How to Construct a Histogram (Polygon)? Identify the smallest and largest observed values, and choose a convenient range which includes the smallest and largest values. Divide the range into convenient intervals (also called classes or bins) (What is the optimal number of intervals?) Count the number of observations (or frequency of occurrences) that follow within each interval. For relative frequency histogram, calculate the relative frequency for each interval. Draw vertical bars with heights representing the frequency (frequency histogram) or the relative frequency (relative frequency histogram) Alternatively, draw a dot at the midpoint of each interval with height matching the frequency. The dots of all intervals are then connected by lines - frequency polygon
How to Construct a Cumulative Relative Frequency Polygon? Following Step 1-3 to determine the relative frequency for each interval Calculate the cumulative frequency for each interval Draw a dot at the midpoint of each interval with height matching the cumulative frequency. The dots of all intervals are then connected by lines - cumulative relative frequency polygon
Use Cumulative Relative Frequency Polygon? Example 1.1 (c) Suppose we have a batch of 1000 I-beams for building construction, and we want to find out the tensile strengths of these beams. In order to do so, we take at random a set of 10 beams from the batch and test their tensile strengths. The test results are 126, 128, 135, 146, 137, 142, 125, 131, 139, 141 What percent of (sampled) beams have a tensile strength less than 130? What is the tensile strength that is greater than or equal to the tensile strength of 95% of the sampled beams? (What is the 95th percentile of the tensile strength?)

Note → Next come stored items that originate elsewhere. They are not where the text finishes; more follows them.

Lemma chip_codes : MtdCodes chip.
Proof.
  split; intros; cbn; try done.
  - by destruct (0 <? to_flip m).
  - by destruct (bool_decide _).
  - by destruct (bool_decide _).
Qed.

Lemma length_chip_peb c p : length (chip_peb c p) = n.
Proof. unfold chip_peb. rewrite length_take, length_app, length_replicate. lia. Qed.

Lemma bytes_chip_peb c p : bytes (chip_peb c p).
Proof.
  unfold chip_peb. apply Forall_take, Forall_app. split; [|by apply Forall_replicate].
  apply Forall_forall. intros x (y & -> & _)%list_elem_of_fmap. by apply wrap_in_word.
Qed.

Lemma map_u8 l : bytes l -> map (wrap 8) l = l.
Proof. induction 1 as [|x l Hx Hl IH]; [done|]. cbn. by rewrite IH, wrap_small. Qed.

Lemma chip_ok (Hg : 0 < peb_size g) : MtdOk chip g.
Proof.
  assert (Ha : forall p off, 0 <= off < peb_size g -> peb_addr g p off / peb_size g = p /\ peb_addr g p off mod peb_size g = off).
  { intros p off Ho. unfold peb_addr. rewrite Z.add_comm, Z.div_add, Z_mod_plus_full by lia. by rewrite Z.div_small, Z.mod_small. }
  assert (Ht : ~ transient 0 /\ ~ transient (- EUCLEAN) /\ ~ transient (- EIO)) by (unfold transient; vm_compute; intuition discriminate).
  refine {| mtd_codes := chip_codes; peb := chip_peb; flips c := Z.max 0 (to_flip c) |}; cbn.
  - lia.
  - intros m p _. rewrite length_chip_peb. lia.
  - apply bytes_chip_peb.
  - intros m a len q. by destruct (0 <? to_flip m).
  - intros m p off len err k buf m' Hp Ho Hl Hle H.
    assert (Hbuf : buf = sub (chip_peb m p) (Z.to_nat off) (Z.to_nat len)).
    { assert (buf = sub (chip_peb m (peb_addr g p off / peb_size g)) (Z.to_nat (peb_addr g p off mod peb_size g)) (Z.to_nat len))
        as -> by (destruct (0 <? to_flip m); by injection H). destruct (decide (off = peb_size g)) as [->|].
      - assert (len = 0) as -> by lia. unfold sub. by rewrite !take_0.
      - by destruct (Ha p off ltac:(lia)) as [-> ->]. }
    destruct (Z.ltb_spec 0 (to_flip m)); injection H as <- _ _ <-; cbn; split_and!; try done; try tauto; lia.
  - intros m p off data err m' Hp Ho Hne Hle H. assert (0 < length data)%nat by (by destruct data; [|cbn; lia]).
    destruct (Ha p off ltac:(lia)) as [E1 E2]. rewrite E1, E2 in H. clear E1 E2.
    pose proof (length_chip_peb m p) as Hl. case_bool_decide; injection H as <- <-.
    + split_and!; try done; try tauto. exists (sub (chip_peb m p) (Z.to_nat off) (length data)).
      split; [apply length_sub; lia|]. unfold overwrite. rewrite length_sub by lia. unfold sub.
      by rewrite <- drop_drop, !take_drop.
    + assert (Hp2 : chip_peb (Chip (<[p := overwrite (chip_peb m p) (Z.to_nat off) data]> (cells m)) (worn m) (to_flip m)) p
                    = overwrite (chip_peb m p) (Z.to_nat off) (map (wrap 8) data)).
      { unfold chip_peb at 1. cbn. rewrite lookup_insert_eq. cbn. rewrite take_app_length' by (rewrite length_map, length_overwrite; lia).
        unfold overwrite. rewrite !map_app, length_map.
        by rewrite (map_u8 (take _ _)), (map_u8 (drop _ _)) by (apply Forall_take || apply Forall_drop; apply bytes_chip_peb). }
      split_and!; try done; try tauto; [|exists (map (wrap 8) data); by rewrite length_map|intros _ Hb _; by rewrite Hp2, map_u8]. intros q _ Hq. unfold chip_peb. cbn. by rewrite lookup_insert_ne.
  - intros m p err failed m' Hp H. destruct (Ha p 0 ltac:(lia)) as [E1 E2]. rewrite E1 in H. clear E1 E2.
    case_bool_decide; injection H as <- <- <-; split_and!; try done; try tauto.
    + intros q _ Hq. unfold chip_peb. cbn. by rewrite lookup_delete_ne.
    + intros _ _. unfold chip_peb. cbn. rewrite lookup_delete_eq. cbn. by apply Forall_take, Forall_replicate.
  - intros m p err m' _ [= <- <-]. split; [done|]. intros. done.
Defined.
(** A logical block moves to [p]; where it was before becomes loose. *)
Lemma dev_map out loose loose' u v l p :
  dev_ok out loose u -> 0 <= p < peb_count g -> held v l (block u p) -> v ∈ present (eba u) ->
  (ro u = false -> p ∈ pnums (out ++ busy (wl u)) /\ (forall q, q ∈ loose -> q <> p -> q ∈ loose')
     /\ (forall q, mapped u v l q -> q ∈ pnums (busy (wl u)) -> q ∈ loose')) ->
  dev_ok out loose' (eba_set u v l p).
Proof.
  intros [H1 H3 H4 H5] Hp Hh Hv Hl. split; [done|done| |].
  - intros v' l' q [(-> & -> & ->)|[_ Hm]]%mapped_set; [done|by apply H4|lia].
  - intros Hro. destruct (H5 Hro) as [L1 L2 L3]. destruct (Hl Hro) as (Hl1 & Hl2 & Hl3). split; [done| |].
    + intros v' l' q [(-> & -> & ->)|[_ Hm]]%mapped_set; [done|by eapply L2|lia].
    + rewrite Forall_forall in *. intros e He. cbn [eba_set set_eba wl] in He.
      destruct (decide (e_pnum e = p)) as [->|Hne]; [right; exists v, l; rewrite mapped_set by lia; auto|].
      destruct (L3 e He) as [Hin|(v' & l' & Hm)]; [left; by apply Hl2|].
      destruct (decide (v' = v /\ l' = l)) as [[-> ->]|Hn].
      * left. apply Hl3; [done|]. by apply list_elem_of_fmap_2.
      * right. exists v', l'. rewrite mapped_set by lia. auto.
Qed.

(** ** The works *)

(** Nothing is under way. *)
Definition idle (w : wl_unit) : Prop :=
  works w = [] /\ move_from w = None /\ move_to w = None /\ move_to_put w = false.
(* ===== verification/UbiSpec.v ===== *)
(** * What UBI volumes keep

    [UbiEbaOk] states what the layer below promises; under it a volume that was
    written without an error gives the data back.  Whatever the layer below
    does, an update that failed leaves the volume locked. *)

From stdpp Require Import gmap.
From S2P Require Import Prelude Cstring Vsprintf Ubi.

Module UbiSpec.
Import Cstring Vsprintf Ubi.

(** [len] bytes of an erase block from [off] on; what was not written is 0xff. *)
Definition view (c : option (list Z)) (off len : Z) : list Z :=
  map (fun i => nth (Z.to_nat off + i) (default [] c) 0xff) (seq 0 (Z.to_nat len)).

Definition UBI_LAYOUT_VOLUME_ID : Z := 0x7fffefff.

(** The promises.  [leb] is the contents of an erase block of a volume, [None]
    when it is not mapped; [eba_ok] says that the layer is in order and that a
    volume has its place in it, and no call breaks it.  Errors are negative
    codes.  A write that reports
    success may have failed when the flash is read-only afterwards:
    [ubi_eba_write_leb] returns the code of [ubi_wl_put_peb] when its retries
    are used up. *)
Class UbiEbaOk (F : Type) `{!UbiEba F} := {
  leb : F -> Z -> Z -> option (list Z);
  eba_ok : F -> geometry -> Prop;
  ro_write f g l b o : ro_mode f = true -> ro_mode (ubi_eba_write_leb f g l b o).2 = true;
  ro_write_st f g l b n u : ro_mode f = true -> ro_mode (ubi_eba_write_leb_st f g l b n u).2 = true;
  ro_change f i r f' : ubi_change_vtbl_record f i r = (0, f') -> ro_mode f = false;
  unmap_ok f g l e f' :
    eba_ok f g -> ubi_eba_unmap_leb f g l = (e, f') ->
    eba_ok f' g /\ e <= 0 /\ (forall v n, ~ (v = vol_id g /\ n = l) -> leb f' v n = leb f v n)
    /\ (e = 0 -> leb f' (vol_id g) l = None);
  write_ok f g l b e f' :
    eba_ok f g -> 0 <= l < 2 ^ 31 -> bytes b -> Z.of_nat (length b) <= usable_leb_size g ->
    (ro_mode f = false -> leb f (vol_id g) l = None) -> ubi_eba_write_leb f g l b 0 = (e, f') ->
    eba_ok f' g /\ e <= 0 /\ (forall v n, ~ (v = vol_id g /\ n = l) -> leb f' v n = leb f v n)
    /\ (e = 0 -> ro_mode f' = false -> forall len, 0 <= len <= usable_leb_size g ->
        view (leb f' (vol_id g) l) 0 len = view (Some b) 0 len);
  write_st_ok f g l b len used e f' :
    eba_ok f g -> 0 <= l < 2 ^ 31 -> bytes (take (Z.to_nat (usable_leb_size g)) b) ->
    0 < len <= usable_leb_size g -> usable_leb_size g <= Z.of_nat (length b) ->
    (ro_mode f = false -> leb f (vol_id g) l = None) -> ubi_eba_write_leb_st f g l b len used = (e, f') ->
    eba_ok f' g /\ e <= 0 /\ (forall v n, ~ (v = vol_id g /\ n = l) -> leb f' v n = leb f v n)
    /\ (e = 0 -> ro_mode f' = false -> view (leb f' (vol_id g) l) 0 len = take (Z.to_nat len) b);
  read_ok f g l off len check e out f' :
    eba_ok f g -> 0 <= off -> 0 <= len -> off + len <= usable_leb_size g ->
    ubi_eba_read_leb f g l off len check = (e, out, f') ->
    eba_ok f' g /\ (forall v n, leb f' v n = leb f v n) /\ (e = 0 -> out = view (leb f (vol_id g) l) off len);
  change_ok f g b e f' :
    eba_ok f g -> ubi_change_vtbl_record f (vol_id g) (Some (mark_record b (vtbl f (vol_id g)))) = (e, f') ->
    eba_ok f' g /\ e <= 0 /\ forall v n, v <> UBI_LAYOUT_VOLUME_ID -> leb f' v n = leb f v n;
  flush_ok f g e f' :
    eba_ok f g -> ubi_wl_flush f = (e, f') -> eba_ok f' g /\ e <= 0 /\ forall v n, leb f' v n = leb f v n;
  malloc_ok f g size : eba_ok f g -> eba_ok (malloc f size).2 g /\ forall v n, leb (malloc f size).2 v n = leb f v n;
  malloc_length f size b f' : 0 <= size -> malloc f size = (Some b, f') -> Z.of_nat (length b) = size;
}.

(** ** What is read back *)

Lemma view_prefix c p off n :
  0 <= off -> Z.of_nat (length p) <= n -> view c 0 n = take (Z.to_nat n) p -> forall len,
  0 <= len -> off + len <= Z.of_nat (length p) -> view c off len = take (Z.to_nat len) (drop (Z.to_nat off) p).
Proof.
  intros Hoff Hn Hv len Hl Hle. apply list_eq. intros i. unfold view.
  destruct (decide (i < Z.to_nat len)%nat) as [Hi|Hi].
  - rewrite list_lookup_fmap, lookup_seq_lt by done. cbn [fmap option_fmap option_map].
    rewrite lookup_take_lt, lookup_drop by done.
    assert (E : view c 0 n !! (Z.to_nat off + i)%nat = take (Z.to_nat n) p !! (Z.to_nat off + i)%nat) by by rewrite Hv.
    unfold view in E. rewrite list_lookup_fmap, lookup_seq_lt in E by lia.
    rewrite lookup_take_lt in E by lia. cbn [fmap option_fmap option_map] in E. rewrite <- E. by rewrite Nat.add_0_l.
  - rewrite list_lookup_fmap, lookup_seq_ge by lia. symmetry. cbn. apply lookup_take_ge. lia.
Qed.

How to Summarise Data Numerically? Example 1.1 (d) Suppose we have a batch of 1000 I-beams for building construction, and we want to find out the tensile strengths of these beams. In order to do so, we take at random a set of 10 beams from the batch and test their tensile strengths. The test results are 126, 128, 135, 146, 137, 142, 125, 131, 139, 141 Suppose we have another batch of 1000 I-beams and we take a set of 10 beams from it for test. The test results are 126, 138, 125, 132, 127, 122, 121, 131, 129, 131 Which batch has a higher tensile strength in average? Which batch is more uniform or less varied? If the design standard stipulate that 95% of beams must have a minimum tensile strength of 122, which batch meets the standard? cumulative relative frequency polygon Percentile function
Problem with the Mean? Example 1.2: A small company employs four young engineers, who each earn $24,000, and the owner (also an engineer), who gets $114,000. Comment on the claim that on the average the company pays $42,000 to its engineers and, hence, is a good place to work.
Think About It: (for next lecture) For Example 1.1, suppose we pick at random another I-beam from the batch. What is the probability that the tensile strength of that beam is between 130 and 140? For Example 1.1, what should be the minimum number of observations (size of sample) in order to make our inferences credible? Suppose we throw a coin, what is the chance of getting head? Do we need observations in order to answer this question? How long should a left-turn bay be in order to accommodate left-turning traffic at over 95% of the signal cycles during peak period?